───── Extracted information
(* ===== verification/Bench.v ===== *)
(** * The benchmark's iterations ([src/cmd/bench/main.go])

    The flags, the workload, and one iteration of either mode as a program on a
    producer over an in-memory store. Readings of the clock are what they are;
    the generator of [math/rand] is a parameter. *)

From S2P Require Import Prelude GoError Bytes Batch Manifest ObjStore Enqueuer Config Budget.
From S2P Require Import Watcher Accumulator Retry Committer Stages Pipeline PipelineInv Durability.
From S2P Require Import Progress Producer Desk Flush Client Float Stats.
From stdpp Require Import list_numbers.

Local Open Scope string_scope.
Local Open Scope list_scope.
Local Open Scope Z_scope.

(** ** Flags *)

Record args := {
  mode : string;
  recordsPerBatch : Z;
  batches : Z;
  recordBytes : Z;
  iterations : Z;
  seed : Z;
  outputDir : string;
  unitID : string;
  changeSlug : string;
  notes : string;
  a_flushSizeBytes : Z;
  a_encodeConcurrency : Z;
  a_uploadConcurrency : Z;
  a_manifestAppendBatchSize : Z;
  variedParamKind : string;
  variedParamName : string;
  variedParamBaseline : string;
  variedParamCandidate : string;
}.

(** The values of the flags that are not given. *)
Definition defaultArgs : args := {|
  mode := "exporter"; recordsPerBatch := 1000; batches := 100; recordBytes := 320;
  iterations := 5; seed := 42; outputDir := ""; unitID := ""; changeSlug := "baseline"; notes := "";
  a_flushSizeBytes := 1; a_encodeConcurrency := 1; a_uploadConcurrency := 1;
  a_manifestAppendBatchSize := 1; variedParamKind := ""; variedParamName := "";
  variedParamBaseline := ""; variedParamCandidate := "" |}.

Definition with_unitID (u : string) (a : args) : args := {|
  mode := mode a; recordsPerBatch := recordsPerBatch a; batches := batches a;
  recordBytes := recordBytes a; iterations := iterations a; seed := seed a; outputDir := outputDir a;
  unitID := u; changeSlug := changeSlug a; notes := notes a; a_flushSizeBytes := a_flushSizeBytes a;
  a_encodeConcurrency := a_encodeConcurrency a; a_uploadConcurrency := a_uploadConcurrency a;
  a_manifestAppendBatchSize := a_manifestAppendBatchSize a; variedParamKind := variedParamKind a;
  variedParamName := variedParamName a; variedParamBaseline := variedParamBaseline a;
  variedParamCandidate := variedParamCandidate a |}.

(** [parseArgs] after [flag.Parse] has filled in [a]: the arguments, or the code
    the process exits with. *)
Definition parseArgs (a : args) : args + Z :=
  if bool_decide (outputDir a = "") then inr 2
  else if bool_decide (unitID a = "") then
    if bool_decide (mode a = "exporter") then inl (with_unitID "1.1" a)
    else if bool_decide (mode a = "producer") then inl (with_unitID "1.2" a)
    else inr 2
  else inl a.

(** ** Workload *)

Record rand_lib := {
  Rand : Type;
  NewSource : Z -> Rand;
  Read : Rand -> Z -> Rand * bytes;   (** [Read] into a buffer of that length *)
}.

(** [Read] fills the buffer. *)
Class RandLaws (R : rand_lib) := {
  Read_len r n : 0 <= n -> len (Read R r n).2 = n;
}.

Section Workload.
Context (R : rand_lib).

(** [make] of a negative length panics. *)
Definition synthRecord (rng : Rand R) (target : Z) : outcome (Rand R * bytes) :=
  if target <? 0 then Panic else Ret (Read R rng target).

Fixpoint synthRecords (n : nat) (rng : Rand R) (recordBytes : Z) : outcome (list bytes) :=
  match n with
  | O => Ret []
  | S n =>
      '(rng, record) ← synthRecord rng recordBytes;
      rest ← synthRecords n rng recordBytes;
      Ret (record :: rest)
  end.

Definition mix : Z := 0x9E3779B9.

Definition batchSeed (seed batchIdx : Z) : Z := int64 (seed + int64 (batchIdx * mix)).

Definition synthBatch (seed batchIdx recordsPerBatch recordBytes : Z) : outcome (list bytes) :=
  let rng := NewSource R (batchSeed seed batchIdx) in
  if recordsPerBatch <? 0 then Panic
  else synthRecords (Z.to_nat recordsPerBatch) rng recordBytes.
End Workload.

(** ** Iterations *)

Abbreviation stageMap := (gmap string (list float64)).

(** [stages[name] = append(stages[name], v)]. *)
Definition addStage (name : string) (v : float64) (stages : stageMap) : stageMap :=
  <[name := default [] (stages !! name) ++ [v]]> stages.

Record iterationResult := {
  Iteration : Z;
  StartedUnixMs : Z;
  ElapsedSeconds : float64;
  RecordsProcessed : Z;
  BytesProcessed : Z;
  StageObservations : stageMap;
}.

(** [fmt.Sprintf("bench-UNIT/iter-%d/REST", iter)]. *)
Definition benchPath (unit : string) (iter : Z) (rest : string) : string :=
  "bench-" +:+ unit +:+ "/iter-" +:+ pretty iter +:+ "/" +:+ rest.

(** The configuration both modes build; the fields that are not set are zero. *)
Definition benchConfig (unit : string) (iter : Z) (a : args) : ProducerConfig := {|
  ManifestPath := benchPath unit iter "manifest";
  DataPathPrefix := benchPath unit iter "data";
  FlushInterval := 50 * Millisecond;
  FlushSizeBytes := a_flushSizeBytes a;
  MaxBufferedInputs := 1024;
  BatchCompression := CompressionNone;
  Observer := false;
  EncodeConcurrency := a_encodeConcurrency a;
  UploadConcurrency := a_uploadConcurrency a;
  MaxInFlightBatches := 0;
  MaxInFlightBytes := 0;
  ManifestAppendBatchSize := a_manifestAppendBatchSize a;
  UploadMaxAttempts := 0;
  UploadInitialBackoff := 0;
  ManifestMaxAttempts := 0;
  ManifestInitialBackoff := 0;
|}.

(** [make([]T, 0, n)] of a negative capacity panics. *)
Definition makeCap (n : Z) : outcome unit := if n <? 0 then Panic else Ret tt.

(** [for _, e := range entries { totalBytes += int64(len(e)) }]. *)
Definition addBytes (entries : list bytes) (total : Z) : Z := foldl (fun t e => t + len e) total entries.

Section Iterations.
Context (R : rand_lib) (z : zstd_lib) (runID : string).
Context (range : readyMap -> list uploadCompletion).

(** The variables of a loop over the batches; a pending batch is its watcher and
    the time it was staged. *)
Record benchState := {
  b_stages : stageMap;
  b_pendings : list (watcher_id * Z);
  b_records : Z;
  b_bytes : Z;
}.

Definition exporterBatch (config : ProducerConfig) (a : args) (batchIdx : Z) (b : benchState)
    : act InMemory benchState :=
  t0 ← clock;
  entries ← pure (synthBatch R (seed a) batchIdx (recordsPerBatch a) (recordBytes a));
  t1 ← clock;
  let stages := addStage "marshal" (Seconds (t1 - t0)) (b_stages b) in
  let totalBytes := addBytes entries (b_bytes b) in
  let totalRecords := b_records b + len entries in
  stagedAt ← clock;
  w ← call_Append z config runID range "Append" entries [];
  t2 ← clock;
  let stages := addStage "enqueue" (Seconds (t2 - stagedAt)) stages in
  pure (Ret {| b_stages := stages; b_pendings := b_pendings b ++ [(w, stagedAt)];
               b_records := totalRecords; b_bytes := totalBytes |}).

Definition exporterAwait (config : ProducerConfig) (pn : watcher_id * Z) (stages : stageMap)
    : act InMemory stageMap :=
  _ ← call_AwaitDurable z config runID range "AwaitDurable" pn.1;
  t ← clock;
  pure (Ret (addStage "await_durable" (Seconds (t - pn.2)) stages)).

(** [runExporterIteration], on a producer whose pipeline is fresh. *)
Definition runExporterIteration (iter : Z) (a : args) : act InMemory iterationResult :=
  let config := withDefaults (benchConfig "1.1" iter a) in
  startedMs ← clock;
  startWall ← clock;
  let stages := <["marshal" := []]> (<["enqueue" := []]> (<["await_durable" := []]> (∅ : stageMap))) in
  _ ← pure (makeCap (batches a));
  b ← loop (exporterBatch config a) (seqZ 0 (batches a))
        {| b_stages := stages; b_pendings := []; b_records := 0; b_bytes := 0 |};
  stages ← loop (exporterAwait config) (b_pendings b) (b_stages b);
  _ ← call_Flush z config runID range "Flush";
  _ ← call_Close z config runID range "Close";
  t ← clock;
  pure (Ret {| Iteration := iter; StartedUnixMs := startedMs; ElapsedSeconds := Seconds (t - startWall);
               RecordsProcessed := b_records b; BytesProcessed := b_bytes b;
               StageObservations := stages |}).

(** Pass (a): encoding and writing alone, on a store of its own. [%08d] pads
    with zeros. *)
Definition pad8 (n : Z) : string :=
  let digits := pretty n in
  String.concat "" (replicate (8 - String.length digits) "0") +:+ digits.

Record sandboxState := {
  x_sandbox : InMemory;
  x_stages : stageMap;
  x_records : Z;
  x_bytes : Z;
}.

Definition sandboxBatch (iter : Z) (a : args) (batchIdx : Z) (x : sandboxState) : act InMemory sandboxState :=
  entries ← pure (synthBatch R (seed a) batchIdx (recordsPerBatch a) (recordBytes a));
  let totalBytes := addBytes entries (x_bytes x) in
  let totalRecords := x_records x + len entries in
  t0 ← clock;
  payload ← pure (wrapped "EncodeBatch" (EncodeBatch z entries CompressionNone));
  t1 ← clock;
  let stages := addStage "encode" (Seconds (t1 - t0)) (x_stages x) in
  let stages := addStage "compress" fzero stages in
  t2 ← clock;
  let '(sandbox, r) :=
    InMemory_Put (x_sandbox x) (benchPath "1.2" iter "sandbox/batch-" +:+ pad8 batchIdx) payload in
  _ ← pure (wrapped "sandbox.Put" r);
  t3 ← clock;
  let stages := addStage "object_put" (Seconds (t3 - t2)) stages in
  pure (Ret {| x_sandbox := sandbox; x_stages := stages; x_records := totalRecords;
               x_bytes := totalBytes |}).

(** Pass (b): the whole pipeline. *)
Definition producerBatch (config : ProducerConfig) (a : args) (batchIdx : Z)
    (b : stageMap * list watcher_id) : act InMemory (stageMap * list watcher_id) :=
  entries ← pure (synthBatch R (seed a) batchIdx (recordsPerBatch a) (recordBytes a));
  t0 ← clock;
  w ← call_Append z config runID range "Append" entries [];
  t1 ← clock;
  pure (Ret (addStage "append_total" (Seconds (t1 - t0)) b.1, b.2 ++ [w])).

(** [p.ConflictRate()], of whatever the enqueuer has counted. *)
Definition call_ConflictRate : act InMemory float64 := fun s s' r =>
  s' = s /\ exists c, is_uint64 (writeCount c) /\ is_uint64 (conflictCount c) /\ r = Ret (conflictRate c).

Definition producerAwait (config : ProducerConfig) (w : watcher_id) (u : unit) : act InMemory unit :=
  call_AwaitDurable z config runID range "AwaitDurable" w.

(** What is left of a batch's time once encoding and writing are taken off. *)
Definition manifestAppendPerBatch (elapsed encodeMedian putMedian : float64) (batches : Z) : float64 :=
  let perBatchTotal := fdiv elapsed (float_of batches) in
  let v := fsub (fsub perBatchTotal encodeMedian) putMedian in
  if flt v fzero then fzero else v.

(** [for i := 0; i < a.batches; i++]. *)
Fixpoint addStages (n : nat) (name : string) (v : float64) (stages : stageMap) : stageMap :=
  match n with O => stages | S n => addStages n name v (addStage name v stages) end.

Definition runProducerIteration (iter : Z) (a : args) : act InMemory iterationResult :=
  startedMs ← clock;
  let stages := <["encode" := []]> (<["compress" := []]> (<["object_put" := []]>
    (<["manifest_append" := []]> (<["append_total" := []]> (∅ : stageMap))))) in
  x ← loop (sandboxBatch iter a) (seqZ 0 (batches a))
        {| x_sandbox := NewInMemory; x_stages := stages; x_records := 0; x_bytes := 0 |};
  let config := withDefaults (benchConfig "1.2" iter a) in
  startWall ← clock;
  _ ← pure (makeCap (batches a));
  '(stages, pendings) ← loop (producerBatch config a) (seqZ 0 (batches a)) (x_stages x, []);
  _ ← call_Flush z config runID range "Flush";
  _ ← loop (producerAwait config) pendings tt;
  rate ← call_ConflictRate;
  _ ← call_Close z config runID range "Close";
  t ← clock;
  let elapsed := Seconds (t - startWall) in
  encodeMedian ← pure (median (default [] (stages !! "encode")));
  putMedian ← pure (median (default [] (stages !! "object_put")));
  let v := manifestAppendPerBatch elapsed encodeMedian putMedian (batches a) in
  let stages := addStages (Z.to_nat (batches a)) "manifest_append" v stages in
  let stages := <["_conflict_rate_const" := [rate]]> stages in
  pure (Ret {| Iteration := iter; StartedUnixMs := startedMs; ElapsedSeconds := elapsed;
               RecordsProcessed := x_records x; BytesProcessed := x_bytes x;
               StageObservations := stages |}).
End Iterations.

(** ** Counting *)

Definition samples (name : string) (stages : stageMap) : Z := len (default [] (stages !! name)).

Lemma samples_addStage name name' v stages :
  samples name (addStage name' v stages) =
  samples name stages + if bool_decide (name' = name) then 1 else 0.
Proof.
  unfold samples, addStage. case_bool_decide as Hn; [subst name'|].
  - rewrite lookup_insert_eq. cbn. autorewrite with len. lia.
  - rewrite lookup_insert_ne by done. lia.
Qed.

Lemma samples_addStages n name v : forall name' stages,
  samples name' (addStages n name v stages) =
  samples name' stages + if bool_decide (name = name') then Z.of_nat n else 0.
Proof.
  induction n as [|n IH]; intros name' stages; cbn [addStages]; [case_bool_decide; lia|].
  rewrite IH, samples_addStage. case_bool_decide; lia.
Qed.

Lemma addStages_values n name v : forall stages,
  default [] (addStages n name v stages !! name) = default [] (stages !! name) ++ replicate n v.
Proof.
  induction n as [|n IH]; intros stages; cbn [addStages replicate]; [by rewrite app_nil_r|].
  rewrite IH. unfold addStage. rewrite lookup_insert_eq. cbn. by rewrite <- (assoc_L (++)).
Qed.

Lemma samples_insert name name' l stages :
  samples name (<[name' := l]> stages) = if bool_decide (name' = name) then len l else samples name stages.
Proof.
  unfold samples. case_bool_decide as Hn; [subst name'; by rewrite lookup_insert_eq|].
  by rewrite lookup_insert_ne.
Qed.

(** Counts samples of stages whose names are given. *)
Ltac count_samples :=
  repeat first [rewrite samples_addStage|rewrite samples_addStages|rewrite samples_insert];
  repeat match goal with
  | |- context [bool_decide (?x = ?y)] =>
      let b := eval vm_compute in (bool_decide (x = y)) in change (bool_decide (x = y)) with b; cbv iota
  end.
──────────
Repeat, word for word, the lines above between the line holding "synthRecord rng recordBytes;" and the line holding "Definition batchSeed (seed", inclusive; omit everything else.

      '(rng, record) ← synthRecord rng recordBytes;
      rest ← synthRecords n rng recordBytes;
      Ret (record :: rest)
  end.

Definition mix : Z := 0x9E3779B9.

Definition batchSeed (seed batchIdx : Z) : Z := int64 (seed + int64 (batchIdx * mix)).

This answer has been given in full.